Frédéric Verdavaine est un dirigeant en phase avec son temps. Du conseil en organisation et stratégie à l’immobilier, en passant par le retail et la chimie, il se passionne pour les problématiques de conduite de changement. Portrait d’un homme qui articule sa vision du leadership autour de deux grands axes : la valorisation de la notion de service et l’intégration du digital, tant dans les processus métiers que dans l’expérience client.
« Je suis un passionné de triathlon : si vous manquez vos enchaînements, vous risquez de perdre la course. » Sportif confirmé, à la fois triathlète et boxeur, Frédéric Verdavaine est fort d’un parcours de patron aux multiples casquettes. Originaire du Nord, c’est à l’international qu’il plonge pleinement dans les métiers du restructuring, après deux premières expériences pour le compte du cabinet de conseil Quaternaire et de Pinault-Printemps-Redoute. Il rejoint en 2002 le chimiste américain Johnson Diversey, d’abord en tant que directeur des ressources humaines puis directeur général délégué et vice-président Europe, pour y multiplier les opérations de réorganisation de l’entreprise.
En quête de sens et soucieux de se rapprocher de sa famille, Frédéric Verdavaine est sollicité par un spécialiste de l’immobilier. Il saute le pas et revient dans le valenciennois de son enfance, en assumant la direction générale du groupe GHI. « Ils cherchaient un dirigeant capable de structurer l’entreprise et de donner un sens stratégique à l’ensemble. » Très vite, il a fallu devenir polyvalent pour être en capacité de comprendre les problématiques d’un secteur que Frédéric Verdavaine découvre du tout au tout. Il enchaîne avec de nouvelles fonctions de directeur général au sein d’un autre groupe immobilier, NDFI, avant de rencontrer Alain Dinin, PDG de Nexity. En 2014, il intègre la société cotée en bourse pour s’occuper des services aux particuliers, avec une mission : faire évoluer la rentabilité de ces métiers de 6 à 10 % en maximum trois ans. Challenge relevé en dix-huit mois.
« Le service, pierre angulaire de notre société »
À côté du métier historique de promoteur, les services souffraient d’un déficit de reconnaissance. « En tant que promoteur, vos appartements sont vendus en moyenne à 200 000 € ; lorsque vous gérez un lot de syndic, vous générez 200 € par an de chiffre d’affaires. » Le défi a été de dépoussiérer l’administration de biens, afin de redonner de la fierté à des collaborateurs en perte de motivation. S’enclenche alors un profond travail de communication et de réorganisation des agences, source d’excellents résultats financiers. Frédéric Verdavaine devient ensuite directeur général délégué du groupe, où il ajoute les réseaux de franchises à son portefeuille de compétences. « Une étape importante pour moi, car j’y ai découvert ce qu’était le métier d’entrepreneur en travaillant avec les franchisés », souligne-t-il.

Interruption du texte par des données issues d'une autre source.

(* ===== verification/AccessControl.v ===== *)
(** * Access control and audit logging ([security/access_control.py])

    [manager] is the state of an [AccessControlManager]: its users, its sessions
    and its audit logger, with the environment that supplies identifiers and
    times. Python shares one [User] object between [users] and [sessions];
    users are never removed or replaced, so a session here holds the user's
    identifier and [users] is the store the shared object lives in. *)

From S2P Require Import Prelude PyRuntime.
Local Open Scope Z_scope.

Inductive Permission :=
| CREATE_DOCUMENT | READ_DOCUMENT | SIGN_DOCUMENT | REVOKE_DOCUMENT
| ISSUE_CERTIFICATE | REVOKE_CERTIFICATE | VALIDATE_CERTIFICATE
| GENERATE_KEY | ROTATE_KEY | DELETE_KEY
| UPDATE_PKD | QUERY_PKD
| MANAGE_USERS | VIEW_AUDIT_LOGS | CONFIGURE_SYSTEM
| MANAGE_TRUST_ANCHORS | VERIFY_TRUST_CHAIN.

#[export] Instance Permission_eq_dec : EqDecision Permission.
Proof. solve_decision. Defined.

Definition permission_value (p : Permission) : string :=
  match p with
  | CREATE_DOCUMENT => "create_document" | READ_DOCUMENT => "read_document"
  | SIGN_DOCUMENT => "sign_document" | REVOKE_DOCUMENT => "revoke_document"
  | ISSUE_CERTIFICATE => "issue_certificate" | REVOKE_CERTIFICATE => "revoke_certificate"
  | VALIDATE_CERTIFICATE => "validate_certificate" | GENERATE_KEY => "generate_key"
  | ROTATE_KEY => "rotate_key" | DELETE_KEY => "delete_key" | UPDATE_PKD => "update_pkd"
  | QUERY_PKD => "query_pkd" | MANAGE_USERS => "manage_users" | VIEW_AUDIT_LOGS => "view_audit_logs"
  | CONFIGURE_SYSTEM => "configure_system" | MANAGE_TRUST_ANCHORS => "manage_trust_anchors"
  | VERIFY_TRUST_CHAIN => "verify_trust_chain"
  end.

Inductive Role := ADMIN | OPERATOR | AUDITOR | DOCUMENT_ISSUER | VALIDATOR | READ_ONLY.

#[export] Instance Role_eq_dec : EqDecision Role.
Proof. solve_decision. Defined.

Definition role_value (r : Role) : string :=
  match r with
  | ADMIN => "admin" | OPERATOR => "operator" | AUDITOR => "auditor"
  | DOCUMENT_ISSUER => "document_issuer" | VALIDATOR => "validator" | READ_ONLY => "read_only"
  end.

Inductive AuditEvent :=
| USER_LOGIN | USER_LOGOUT | PERMISSION_DENIED | DOCUMENT_CREATED | DOCUMENT_SIGNED
| DOCUMENT_VERIFIED | DOCUMENT_REVOKED | CERTIFICATE_ISSUED | CERTIFICATE_REVOKED
| KEY_GENERATED | KEY_ROTATED | KEY_DELETED | PKD_UPDATE | CONFIGURATION_CHANGED
| SECURITY_INCIDENT | ANOMALY_DETECTED.

#[export] Instance AuditEvent_eq_dec : EqDecision AuditEvent.
Proof. solve_decision. Defined.

Definition event_value (e : AuditEvent) : string :=
  match e with
  | USER_LOGIN => "user_login" | USER_LOGOUT => "user_logout"
  | PERMISSION_DENIED => "permission_denied" | DOCUMENT_CREATED => "document_created"
  | DOCUMENT_SIGNED => "document_signed" | DOCUMENT_VERIFIED => "document_verified"
  | DOCUMENT_REVOKED => "document_revoked" | CERTIFICATE_ISSUED => "certificate_issued"
  | CERTIFICATE_REVOKED => "certificate_revoked" | KEY_GENERATED => "key_generated"
  | KEY_ROTATED => "key_rotated" | KEY_DELETED => "key_deleted" | PKD_UPDATE => "pkd_update"
  | CONFIGURATION_CHANGED => "configuration_changed" | SECURITY_INCIDENT => "security_incident"
  | ANOMALY_DETECTED => "anomaly_detected"
  end.

Definition all_events : list AuditEvent :=
  [USER_LOGIN; USER_LOGOUT; PERMISSION_DENIED; DOCUMENT_CREATED; DOCUMENT_SIGNED;
   DOCUMENT_VERIFIED; DOCUMENT_REVOKED; CERTIFICATE_ISSUED; CERTIFICATE_REVOKED; KEY_GENERATED;
   KEY_ROTATED; KEY_DELETED; PKD_UPDATE; CONFIGURATION_CHANGED; SECURITY_INCIDENT; ANOMALY_DETECTED].

(** [AuditEvent(value)]; [None] for the [ValueError] of an unknown value. *)
Definition event_of_value (s : string) : option AuditEvent :=
  List.find (fun e => String.eqb (event_value e) s) all_events.

Record User := {
  user_id : string;
  username : string;
  email : string;
  roles : list Role;
  custom_permissions : list Permission;
  is_active : bool;
  created_at : Z;
  last_login : option Z;
  failed_login_attempts : Z;
  account_locked_until : option Z;
  session_token : option string;
  session_expires_at : option Z }.

(** What a caller gives as additional data: a JSON value, or any other object with what
    [json.dumps] writes of it, nothing when it raises, and its text. *)
Inductive pydata := DJson (j : json) | DOther (written : option json) (text : string).

Definition data_written (d : pydata) : option json := match d with DJson j => Some j | DOther w _ => w end.

(** The fields Python leaves untyped when reading a log back are JSON values. *)
Record AuditLogEntry := {
  ev_id : json;
  event_type : AuditEvent;
  timestamp : Z;
  ev_user_id : json;
  ev_username : json;
  service_name : json;
  resource_id : json;
  resource_type : json;
  action : json;
  ev_result : json;
  error_message : json;
  ip_address : json;
  user_agent : json;
  additional_data : pydata;
  risk_level : json }.

Definition AccessControlException := subclass "AccessControlException" Exception_.

(** ** Audit loggers *)

Record query := {
  q_start : option Z; q_end : option Z; q_types : list AuditEvent;
  q_user : option string; q_risk : option string }.

Class AuditLogger (L : Type) := {
  log_event : AuditLogEntry -> L -> L;
  query_events : query -> L -> list AuditLogEntry }.

Module FileAuditLogger.
(** A line of the file: a JSON document, or text that is not JSON. The file may
    be absent, and opening it for writing may fail. *)
Record file := { lines : option (list (option json)); writable : bool }.

Definition encode_with (data : json) (e : AuditLogEntry) : json := JDict [
  ("event_id", ev_id e); ("event_type", JStr (event_value (event_type e)));
  ("timestamp", JTime (timestamp e)); ("user_id", ev_user_id e); ("username", ev_username e);
  ("service_name", service_name e); ("resource_id", resource_id e);
  ("resource_type", resource_type e); ("action", action e); ("result", ev_result e);
  ("error_message", error_message e); ("ip_address", ip_address e);
  ("user_agent", user_agent e); ("additional_data", data);
  ("risk_level", risk_level e)].

(** [json.dumps(log_data)], if it does not raise. *)
Definition encode (e : AuditLogEntry) : option json := data ← data_written (additional_data e); Some (encode_with data e).

(** Opening the file makes it; an entry that cannot be written is logged as a failure
    elsewhere, and the caller does not hear of it. *)
Definition log_event (e : AuditLogEntry) (f : file) : file :=
  if writable f
  then {| lines := Some (default [] (lines f) ++ match encode e with Some j => [Some j] | None => [] end); writable := true |}
  else f.

(** What happens to one line: an entry, a line filtered out or skipped with a
    warning ([JSONDecodeError], [KeyError]), or any other exception, which
    leaves the loop. *)
Inductive line_result := Entry (e : AuditLogEntry) | Skip | Stop.

Definition time_of (j : json) : option Z := match j with JTime t => Some t | _ => None end.
Definition type_of (j : json) : option AuditEvent :=
  match j with JStr s => event_of_value s | _ => None end.

(** [d[key]]: skip the line on [KeyError]. *)
Definition field (d : list (string * json)) (key : string) (k : json -> line_result) : line_result :=
  match dget key d with Some v => k v | None => Skip end.

Definition out_of_range (q : query) (t : Z) : bool :=
  match q_start q with Some s => t <? s | None => false end
  || match q_end q with Some e => e <? t | None => false end.

Definition decode (d : list (string * json)) (event_time : Z) : line_result :=
  field d "event_id" (fun ev_id =>
  field d "event_type" (fun ty =>
  match type_of ty with
  | None => Stop
  | Some event_type =>
      field d "user_id" (fun ev_user_id => field d "username" (fun ev_username =>
      field d "service_name" (fun service_name => field d "resource_id" (fun resource_id =>
      field d "resource_type" (fun resource_type => field d "action" (fun action =>
      field d "result" (fun ev_result => field d "error_message" (fun error_message =>
      field d "ip_address" (fun ip_address => field d "user_agent" (fun user_agent =>
      field d "additional_data" (fun additional_data => field d "risk_level" (fun risk_level =>
      Entry {| ev_id := ev_id; event_type := event_type; timestamp := event_time;
               ev_user_id := ev_user_id; ev_username := ev_username;
               service_name := service_name; resource_id := resource_id;
               resource_type := resource_type; action := action; ev_result := ev_result;
               error_message := error_message; ip_address := ip_address;
               user_agent := user_agent; additional_data := DJson additional_data;
               risk_level := risk_level |}))))))))))))
  end)).

Definition user_filtered (q : query) (d : list (string * json)) (k : line_result) : line_result :=
  if str_truthy (q_user q)
  then field d "user_id" (fun u => if jeq_str u (default "" (q_user q)) then k else Skip) else k.

Definition risk_filtered (q : query) (d : list (string * json)) (k : line_result) : line_result :=
  if str_truthy (q_risk q)
  then field d "risk_level" (fun u => if jeq_str u (default "" (q_risk q)) then k else Skip) else k.

Definition type_filtered (q : query) (d : list (string * json)) (k : line_result) : line_result :=
  match q_types q with
  | [] => k
  | types => field d "event_type" (fun ty =>
      match type_of ty with
      | None => Stop
      | Some e => if mem e types then k else Skip
      end)
  end.

Definition read_line (q : query) (line : option json) : line_result :=
  match line with
  | None => Skip
  | Some (JDict d) =>
      field d "timestamp" (fun ts =>
      match time_of ts with
      | None => Stop
      | Some event_time =>
          if out_of_range q event_time then Skip
          else type_filtered q d (user_filtered q d (risk_filtered q d (decode d event_time)))
      end)
  | Some _ => Stop
  end.

Fixpoint read_lines (q : query) (ls : list (option json)) : list AuditLogEntry :=
  match ls with
  | [] => []
  | l :: ls =>
      match read_line q l with
      | Entry e => e :: read_lines q ls
      | Skip => read_lines q ls
      | Stop => []
      end
  end.

Definition query_events (q : query) (f : file) : list AuditLogEntry :=
  match lines f with None => [] | Some ls => read_lines q ls end.
End FileAuditLogger.

#[export] Instance file_audit_logger : AuditLogger FileAuditLogger.file := {
  log_event := FileAuditLogger.log_event;
  query_events := FileAuditLogger.query_events }.

(** ** Permissions *)

Definition all_permissions : list Permission :=
  [CREATE_DOCUMENT; READ_DOCUMENT; SIGN_DOCUMENT; REVOKE_DOCUMENT; ISSUE_CERTIFICATE;
   REVOKE_CERTIFICATE; VALIDATE_CERTIFICATE; GENERATE_KEY; ROTATE_KEY; DELETE_KEY; UPDATE_PKD;
   QUERY_PKD; MANAGE_USERS; VIEW_AUDIT_LOGS; CONFIGURE_SYSTEM; MANAGE_TRUST_ANCHORS;
   VERIFY_TRUST_CHAIN].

Enfin, il parvient à la présidence et à la direction générale de l’immobilier géré, toujours au sein de Nexity. Trois volets composent son champ d’action : les résidences étudiantes, les résidences seniors et le coliving. À ses yeux, l’immobilier géré représente l’immobilier de demain. « Quand vous considérez un smartphone, la fonction première – celle de téléphoner – est devenue subsidiaire et ce sont les applications qui font la valeur de l’appareil. » Ainsi en est-il du produit « logement », désormais secondaire en comparaison avec les services qui s’y greffent. C’est ce que traduit l’émergence du coliving et du coworking, accélérée par le Covid et le développement de nouvelles formes de travail, via le nomadisme digital. Cette demande est dopée par la recherche d’une plus grande flexibilité que celle offerte par le bail classique et, caractéristique forte de l’immobilier géré, par la volonté de se fondre au sein d’une communauté.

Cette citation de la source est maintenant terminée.